Autonomous racing, as it turns out, is also an incredible educational tool. It provides students with hands-on experience in robotics, AI, and engineering in ways that traditional classroom settings cannot. From the precision required to navigate a track to the split-second decision-making needed to compete at high speeds, racing sharpens skills that are essential in the world of autonomy.

Many form factors are involved in autonomous racing, each providing unique learning opportunities. It can start with 1:10th-scale robots1, advance to versions equipped with upgraded sensors like 3D LiDARs, and move up to autonomous go-karts. The pinnacle of this progression is the full-scale Indy cars2 as it stands today, racing autonomously at speeds of over 270 km/h, showcasing just how far the technology can be pushed in high-stakes environments.

Autonomous Go-Karts: Revolutionizing Racing and Education

One of the standout formats in the world of autonomous racing is the Autonomous Karting Series (AKS), where autonomous go-karts take center stage. This competition, which began in 2023, is designed to push the limits of self-driving technology while providing an accessible platform for students and universities to compete and innovate.

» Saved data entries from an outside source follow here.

(** A request of more than a buffer is not refused, as the comment in [rpc_dispatch] has it:
    [pbuf_pullup] asserts. *)
Theorem rpc_long_request_asserts :
  rpc_dispatch ex_call ex_rpcs [replicate 512 0; [0]] = Fault Assert.
Proof. vm_compute. reflexivity. Qed.
(** Whether there is a round to do, and that it can be done. *)
Lemma bus_round_ok d0 c : bus_inv d0 c →
  ∃ o, send_one (c_dsig c) = Ret o ∧ (o = None ↔ c_handled c = c_emitted c).
Proof.
  intros [(pend & Eq & Ee & Hf) _ _ _]. rewrite Ee. destruct pend as [|y pend].
  - exists None. unfold send_one. rewrite Eq, app_nil_r. done.
  - apply Forall_cons in Hf as [Hy _]. rewrite fmap_cons in Eq.
    destruct (send_one_handles _ y _ Eq Hy) as (d2 & E2 & _). exists (Some d2). split; [done|].
    split; [done|]. intros E. exfalso. apply (f_equal length) in E. rewrite length_app in E. cbn in E. lia.
Qed.

Lemma next_buf_same d b d1 : next_buf d = (b, d1) →
  dsig_send_queue d1 = dsig_send_queue d ∧ dsig_raised d1 = dsig_raised d ∧ dsig_out d1 = dsig_out d ∧
  dsig_subs d1 = dsig_subs d ∧ g_solo d1 = g_solo d ∧ dsig_netifs d1 = dsig_netifs d ∧
  (dsig_bufs d = [] → dsig_bufs d1 = []).
Proof. unfold next_buf. destruct (dsig_bufs d) eqn:E; intros [= <- <-]; split_and!; try done. Qed.

(** A change of the buffers alone. *)
Lemma bus_inv_buf d0 c d1 b n r em ha : c = Bus d1 n r em ha →
  ∀ d, next_buf d = (b, d1) → bus_inv d0 (Bus d n r em ha) → bus_inv d0 c.
Proof.
  intros -> d E [Hp Hw Ho (S1 & S2 & S3 & S4)]. cbn [c_dsig c_inflight c_running c_emitted c_handled] in *.
  destruct (next_buf_same d b d1 E) as (Q & R & O & T1 & T2 & T3 & T4).
  split; cbn [c_dsig c_inflight c_running c_emitted c_handled]; rewrite ?Q, ?R, ?O, ?T1, ?T2, ?T3; try done.
  split_and!; auto.
Qed.

Lemma bus_step_inv d0 c c' : bus_inv d0 c → bus_step c c' → bus_inv d0 c'.
Proof.
  intros Hi Hst. destruct Hst as [x d d1 d' e n r em ha Hx Hl En Ei|x d d1 n r em ha [[? ->]|[? En]]|d n r em ha|d n em ha Hr
    |x b q d d' n em ha Hq Hb Hx E|d n em ha E]; try done.
  - pose proof (bus_inv_buf d0 _ d1 _ n r em ha eq_refl d En Hi) as [(pend & Eq & Ee & Hf) Hw Ho Hs].
    cbn [c_dsig c_inflight c_running c_emitted c_handled] in *. injection Ei as <- <-. split; cbn; try done.
    + exists (pend ++ [x]). rewrite Eq, fmap_app, Ee, <- app_assoc. split_and!; [done|done|].
      apply Forall_app. split; [done|]. constructor; [done|constructor].
    + intros _. case_bool_decide as Hq; [right; right; lia|]. destruct (Hw Hq) as [?|[?|?]]; auto.
  - by eapply bus_inv_buf.
  - destruct Hi as [Hp Hw Ho Hs]. split; cbn in *; try done. by left.
  - destruct Hi as [Hp Hw Ho Hs]. split; cbn in *; try done. by right; left.
  - destruct Hi as [(pend & Eq & Ee & Hf) Hw (outs & Ho & Hh) (S1 & S2 & S3 & S4)].
    cbn [c_dsig c_inflight c_running c_emitted c_handled] in *.
    destruct pend as [|y pend]; [by rewrite Eq in *|]. rewrite fmap_cons in Eq.
    apply Forall_cons in Hf as [Hy Hf]. assert (x = y) as ->.
    { apply queued_inj; try done. rewrite Eq in Hq. injection Hq as <- _. done. }
    destruct (send_one_handles d y (queued <$> pend)) as (d2 & E2 & Q & R & O & T1 & T2 & T3 & T4); try done.
    rewrite E2 in E. injection E as <-. split; cbn [c_dsig c_inflight c_running c_emitted c_handled].
    + exists pend. rewrite Q, Ee, <- app_assoc. done.
    + intros _. by right; left.
    + eexists (outs ++ [_]). rewrite O, Ho, concat_app. cbn [concat]. rewrite app_nil_r, <- app_assoc. split; [done|].
      apply Forall2_app; [done|]. constructor; [|constructor].
      destruct (sent_to_sublist (dsig_bufs d) (routed y.1 None 0 (dsig_netifs d))) as [Hs Hl]. rewrite S3 in *.
      eexists. split_and!; [exact Hs|exact Hl| |by apply handling_to_same].
      intros Hb0. rewrite S4 by done. apply sent_to_nil.
    + rewrite T1, T2, T3. split_and!; auto.
  - destruct (bus_round_ok _ _ Hi) as (o & E' & Ho). cbn [c_dsig c_handled c_emitted] in *. rewrite E in E'. injection E' as <-.
    destruct Hi as [(pend & Eq & Ee & Hf) Hw Hout Hs]. cbn [c_dsig c_inflight c_running c_emitted c_handled] in *.
    split; cbn [c_dsig c_inflight c_running c_emitted c_handled]; try done; [by exists pend|]. intros Hq. exfalso.
    assert (ha = em) as -> by tauto. destruct pend; [by rewrite Eq in Hq|].
    apply (f_equal length) in Ee. rewrite length_app in Ee. cbn in Ee. lia.
Qed.

(** C34: every signal that [dsig_emit] takes is handled once, in order, and none is left
    waiting for a wake-up.  It takes one with at most 508 bytes of data when [pbuf_make]
    gives it a buffer, and drops the others.  However the threads that emit and the network
    thread interleave, and whatever buffers are there, what the network thread has done is
    the handling of the first so many signals taken: each goes to its subscribers, and then
    to the interfaces that want it, in their order and once each, the last of them always,
    another unless [pbuf_copy] found no buffer for it; to all of them when buffers are
    never short.  A round of [dsig_send_cb] never faults, and there is one to do exactly as
    long as a signal has not been handled.  When no thread is about to raise the task, the
    task is not raised and the network thread is not in it, all of them have been handled.
    ([dsig_emit_pbuf] and the copies of the command dsig_tx are not among the steps: see
    [dsig_emit_pbuf_truncates].) *)
Theorem dsig_send_exactly_once d0 c :
  dsig_send_queue d0 = [] → rtc bus_step (Bus d0 0 false [] []) c →
  (∃ pend, c_emitted c = c_handled c ++ pend) ∧
  (∃ outs, dsig_out (c_dsig c) = dsig_out d0 ++ concat outs ∧ Forall2 (handled_as d0) (c_handled c) outs) ∧
  (∃ o, send_one (c_dsig c) = Ret o ∧ (o = None ↔ c_handled c = c_emitted c)) ∧
  (c_inflight c = 0%nat → c_running c = false → dsig_raised (c_dsig c) = false → c_handled c = c_emitted c).
Proof.
  intros Hq Hr. assert (bus_inv d0 c) as Hi.
  { remember (Bus d0 0 false [] []) as c0 eqn:E0. assert (bus_inv d0 c0) as Hi.
    { subst c0. split; cbn; try done; [by exists []|]. exists []. rewrite app_nil_r. by split. }
    clear E0. induction Hr as [|? ? ? Hst _ IH]; [done|]. apply IH. by eapply bus_step_inv. }
  pose proof (bus_round_ok _ _ Hi) as Hro. destruct Hi as [(pend & Eq & Ee & _) Hw Ho _].
  split; [by exists pend|]. split; [done|]. split; [done|]. intros H1 H2 H3. rewrite Ee.
  destruct pend as [|y pend]; [by rewrite app_nil_r|].
  exfalso. destruct Hw as [?|[?|?]]; [by rewrite Eq|congruence|congruence|lia].
Qed.

(** *** On one thread *)

Lemma send_loop_ok pend : ∀ fuel d d0,
  dsig_send_queue d = queued <$> pend → Forall (λ x, is_u32 x.1) pend → (length pend < fuel)%nat →
  dsig_bufs d = [] → dsig_subs d = dsig_subs d0 → g_solo d = g_solo d0 → dsig_netifs d = dsig_netifs d0 →
  ∃ d', send_loop fuel d = Ret d' ∧ dsig_send_queue d' = [] ∧ dsig_out d' = dsig_out d ++ (pend ≫= handling d0).
Proof.
  induction pend as [|x pend IH]; intros fuel d d0 Eq Hf Hl Hb S1 S2 S3; (destruct fuel as [|fuel]; [cbn in Hl; lia|]); cbn [send_loop].
  - unfold send_one. rewrite Eq. cbn. exists d. rewrite app_nil_r. done.
  - apply Forall_cons in Hf as [Hx Hf]. rewrite fmap_cons in Eq.
    destruct (send_one_round d x (queued <$> pend)) as (d1 & -> & Q & _ & O & T1 & T2 & T3 & T4); try done.
    cbn [mbind res_bind]. destruct (IH fuel d1 d0) as (d' & E & Hq & Ho); try done; try congruence; [cbn in Hl; lia|].
    exists d'. split; [done|]. split; [done|]. rewrite Ho, O, <- app_assoc. cbn [mbind list_bind].
    by rewrite (handling_same d0 d) by done.
Qed.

The AKS holds its annual National Grand Prix at Purdue University, where some of the brightest minds in autonomous technology face off.

In the 2024 Grand Prix, six teams—hailing from the University of Pennsylvania, UC Berkeley, UC San Diego, Purdue University, University of Michigan-Dearborn, and Kennesaw State University—fought fiercely for the top spot. The teams raced in three distinct categories:

Time Trial: Teams aimed to clock the fastest five laps on the track.

Open Category: Teams were allowed to pre-map the track and use the data to guide their kart. The challenge here was speed and control without the presence of cones.

Reactive Category: This was the most demanding, as teams were prohibited from pre-mapping the track. With only cones to guide their karts, teams had to rely on real-time data and rapid decision-making.

For two years in a row, the Autoware Foundation team from the University of Pennsylvania dominated the event, clinching first place in both the Open and Reactive categories in 2024, showcasing their exceptional engineering prowess and cutting-edge autonomous technology.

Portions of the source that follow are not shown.